By Jamie Nash and Dalton Lee Gregory
Tragedy struck a nearby community over the weekend, mirroring the accident that left Conroe High School devastated a week earlier. Another similar wreck occurred days before the Conroe crash.
Just before 3 a.m. on Sunday, firefighters in Tarkington, which is southeast of Cleveland, responded to a one-vehicle crash on County Road 2291 where they found an eerily familiar scene.
A teenage driver had lost control of his Oldsmobile Intrigue for unknown reasons and struck a tree at a high rate of speed, partially ejecting him and his teen passenger, according to Assistant Chief Dalton Lee Gregory with the Tarkington Volunteer Fire Department.
Jesse Stuart Dubose, 19, who graduated from Tarkington High School on Friday night, was already deceased. The crash occurred less than two miles from his home. His passenger and classmate, 19-year-old Steven Dill was critically injured. Both remained trapped in the twisted wreckage.
Gregory called for a medical helicopter and firefighters extricated the victims using the “Jaws of Life.” A City of Cleveland ambulance transported Dill to a landing zone where he was flown by air ambulance to Memorial Hermann Hospital in Houston. A short time later, Dill also died.
Both teens were present for Tarkington VFD’s “Forever Changed” program, which simulates a major car accident with students playing the victims. Some of the student actors were partially ejected. One was removed by ambulance to a waiting medical helicopter and students watched as it lifted off and flew away, before watching two classmates loaded into a hearse. That program was presented just 27 days before two of the students would be in the real life version.
A similar tragedy occurred in Conroe the previous weekend, when a pair of best friends, scheduled to graduate in one week, left the roadway and struck a tree. CHS football star Jordan Wilson, 17, was pronounced dead on the scene. The driver, fellow CHS senior football player Johnnie O’Neal, 18, survived the crash with non-life threatening injuries and now faces serious charges.

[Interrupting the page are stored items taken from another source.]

(** The recovery scan ends on every file.  Each iteration moves the offset
    forward by at least the twelve bytes of a header, so the loop of
    [_initKeyDir] never uses up a fuel larger than the number of bytes of
    the file, and [DiskStorage] either returns the store with the index
    the loop built, the file as it was and the cursor 0, or throws the
    error that stopped the loop. *)
Theorem DiskStorage_scan_ends (file : list byte) :
  exists r keyDir,
    (forall fuel : nat,
        (length file <= fuel)%nat ->
        _initKeyDir_loop fuel file (len file) 0 ∅ = Some (r, keyDir))
    /\ DiskStorage file
       = match r with
         | Ok _ => Ok {| _file := file; _keyDir := keyDir;
                         _writePosition := 0 |}
         | Throw e => Throw e
         end.
Proof.
  assert (Hmono : forall fuel offset (keyDir : gmap (list Z) KeyEntry),
             len file - offset <= Z.of_nat fuel ->
             _initKeyDir_loop (S fuel) file (len file) offset keyDir
             = _initKeyDir_loop fuel file (len file) offset keyDir).
  { induction fuel as [|fuel IH]; intros offset keyDir Hf.
    - rewrite !_initKeyDir_loop_done by lia. reflexivity.
    - destruct (Z_lt_ge_dec offset (len file)) as [Hlt|Hge].
      + rewrite (_initKeyDir_loop_S (S fuel)), (_initKeyDir_loop_S fuel)
          by exact Hlt.
        destruct (decodeHeader file offset) as [[[ts ks] vs]|e] eqn:Eh;
          [|reflexivity].
        destruct (decodeHeader_range _ _ _ _ _ Eh) as (_ & Hk & Hv & _).
        unfold in_uint32, HEADER_SIZE in *. cbv zeta. apply IH. lia.
      + rewrite !_initKeyDir_loop_done by lia. reflexivity. }
  destruct (_initKeyDir_loop_fuel (length file) file (len file) 0 ∅)
    as (r & kd & E).
  { unfold len. lia. }
  exists r, kd. split.
  - intros fuel Hf.
    induction fuel as [|fuel IH].
    + assert (length file = 0%nat) as H0 by lia. now rewrite H0 in E.
    + destruct (Nat.eq_dec (length file) (S fuel)) as [Heq|Hne].
      * now rewrite Heq in E.
      * rewrite Hmono by (unfold len; lia). apply IH. lia.
  - destruct (_initKeyDir_loop_result (mkStore file ∅ 0))
      as (r' & kd' & E' & Hi).
    cbn [_file _keyDir] in E'.
    rewrite Hmono in E' by (unfold len; lia).
    rewrite E in E'. injection E' as <- <-.
    unfold DiskStorage. rewrite Hi. destruct r as [[]|e]; reflexivity.
Qed.

End Termination.

(** [bytes.strip()] takes whitespace, and all of it, off both ends. *)
Lemma strip_spec (l : list Byte.byte) : stripped_of l (Bytes.strip l).
Proof.
  destruct (lstrip_spec l) as (pre & Hl & Hpre & Hhd).
  destruct (lstrip_spec (rev (Bytes.lstrip l))) as (erp & Hr & Herp & Hlast).
  assert (Hmid : Bytes.lstrip l = (Bytes.strip l ++ rev erp)%list).
  { unfold Bytes.strip, Bytes.rstrip.
    rewrite <- rev_app_distr, <- Hr. symmetry. apply rev_involutive. }
  exists pre, (rev erp). repeat split.
  - now rewrite <- Hmid.
  - exact Hpre.
  - now rewrite forallb_rev.
  - intros b Hb. apply Hhd. rewrite Hmid.
    destruct (Bytes.strip l); [discriminate | exact Hb].
  - intros b Hb. apply Hlast.
    unfold Bytes.strip, Bytes.rstrip in Hb.
    now rewrite rev_involutive in Hb.
Qed.

Lemma nth_error_touch (d : string) (labeled : bool) (archive : list entry)
      (i : nat) (path : string) (f : File.file) :
  nth_error archive i = Some (path, f) ->
  nth_error (map (touch d labeled) archive) i =
  Some (path, if selected d labeled path then snd (File.read f) else f).
Proof.
  intros H. rewrite nth_error_map, H. cbn [option_map].
  unfold touch. cbn [fst snd].
  destruct (selected d labeled path); reflexivity.
Qed.

(** The loop looks at an entry only through its path and the bytes its
    file object still holds. *)
Lemma run_loop_views (reg : Re.regex) (labeled : bool)
      (rest1 : list entry) :
  forall (rest2 seen1 seen2 : list entry),
    map view rest1 = map view rest2 ->
    Gen.items (run_loop reg labeled seen1 rest1)
    = Gen.items (run_loop reg labeled seen2 rest2)
    /\ Gen.finish (run_loop reg labeled seen1 rest1)
       = Gen.finish (run_loop reg labeled seen2 rest2).
Proof.
  induction rest1 as [|[p1 f1] rest1 IH];
    intros [|[p2 f2] rest2] seen1 seen2 Hv; try discriminate.
  - split; reflexivity.
  - cbn [map view fst snd] in Hv. injection Hv as -> Hrem Hv.
    cbn [run_loop]. destruct (Re.rmatch reg p2) as [res|].
    + unfold File.read. rewrite Hrem.
      destruct (if labeled
                then option_map pyval_of_group
                       (Re.getitem (Re.groupdict reg res) "label")
                else Some (PyInt (-1))) as [lab|].
      * cbn [Gen.cons_item Gen.items Gen.finish].
        destruct (IH rest2 (seen1 ++ [(p2, snd (File.read f1))])%list
                     (seen2 ++ [(p2, snd (File.read f2))])%list Hv)
          as [Hi Hf].
        unfold File.read in Hi, Hf. cbn [snd] in Hi, Hf.
        now rewrite Hi, Hf.
      * split; reflexivity.
    + now apply IH.
Qed.

(** [_vocab_text_gen] advances in lock step with the generator it wraps. *)
Lemma collect_vocab (fuel : nat) :
  forall inner : gen_state,
    Gen.collect vocab_text_gen_next fuel (VGen inner) =
    option_map
      (fun out =>
         {| Gen.items := map (fun kv => text (snd kv)) (Gen.items out);
            Gen.finish := Gen.finish out;
            Gen.final := VGen (Gen.final out) |})
      (Gen.collect generate_examples_next fuel inner).
Proof.
  induction fuel as [|fuel IH]; intros inner; [reflexivity|].
  cbn [Gen.collect vocab_text_gen_next].
  destruct (generate_examples_next inner) as [[key ex] inner'|inner'|e inner'];
    try reflexivity.
  rewrite IH.
  destruct (Gen.collect generate_examples_next fuel inner'); reflexivity.
Qed.

End SharedFacts.

(** ** Properties of the adapter *)

(** C1: in a labeled split, every archive entry whose path lies under the
    split's directory followed by [neg] is emitted with label ["neg"], and
    every emitted pair whose key lies there carries ["neg"]; likewise for
    [pos]. *)
Theorem labeled_entries_carry_their_directory_label
        (archive : list entry) (d : string) :
  plain d = true ->
  exists out,
    examples_of (_generate_examples archive d true) = Some out
    /\ Gen.finish out = Gen.Exhausted
    /\ (forall seg, seg = "neg" \/ seg = "pos" ->
          (forall path f,
              In (path, f) archive -> lies_under d seg path = true ->
              In (path, {| text := Bytes.strip (File.remaining f);
                           label := PyStr seg |}) (Gen.items out))
          /\ (forall key ex,
                In (key, ex) (Gen.items out) -> lies_under d seg key = true ->
                label ex = PyStr seg)).
Proof.
  intros Hd. eexists. split; [apply examples_of_plain; exact Hd|].
  cbn [Gen.finish Gen.items]. split; [reflexivity|].
  assert (Hlab : forall seg path,
             seg = "neg" \/ seg = "pos" -> lies_under d seg path = true ->
             selected d true path = true
             /\ expected_label d true path = PyStr seg).
  { intros seg path [-> | ->] Hu; unfold selected, expected_label.
    - now rewrite Hu.
    - rewrite Hu, orb_true_r.
      destruct (lies_under d "neg" path) eqn:Hn; [|split; reflexivity].
      apply neg_not_pos in Hn. congruence. }
  intros seg Hseg. split.
  - intros path f Hin Hu. destruct (Hlab seg path Hseg Hu) as [Hsel Hex].
    apply in_emit. exists f. rewrite Hex. auto.
  - intros key ex Hin Hu. apply in_emit in Hin as (f & _ & _ & ->).
    cbn [label]. now apply Hlab.
Qed.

On May 20, three days prior to the Conroe wreck, Navasota High School sophomore Kourtney Marie Horton, 16, died from injuries received as a passenger in a 2004 Pontiac Grand Prix after the 19-year-old driver lost control for unknown reasons, leaving the roadway and traveling through a ditch and fence before striking two trees. Horton and a second passenger were ejected. Charges are now pending against 19-year-old Clinton B. Theiss, Jr. of Waller.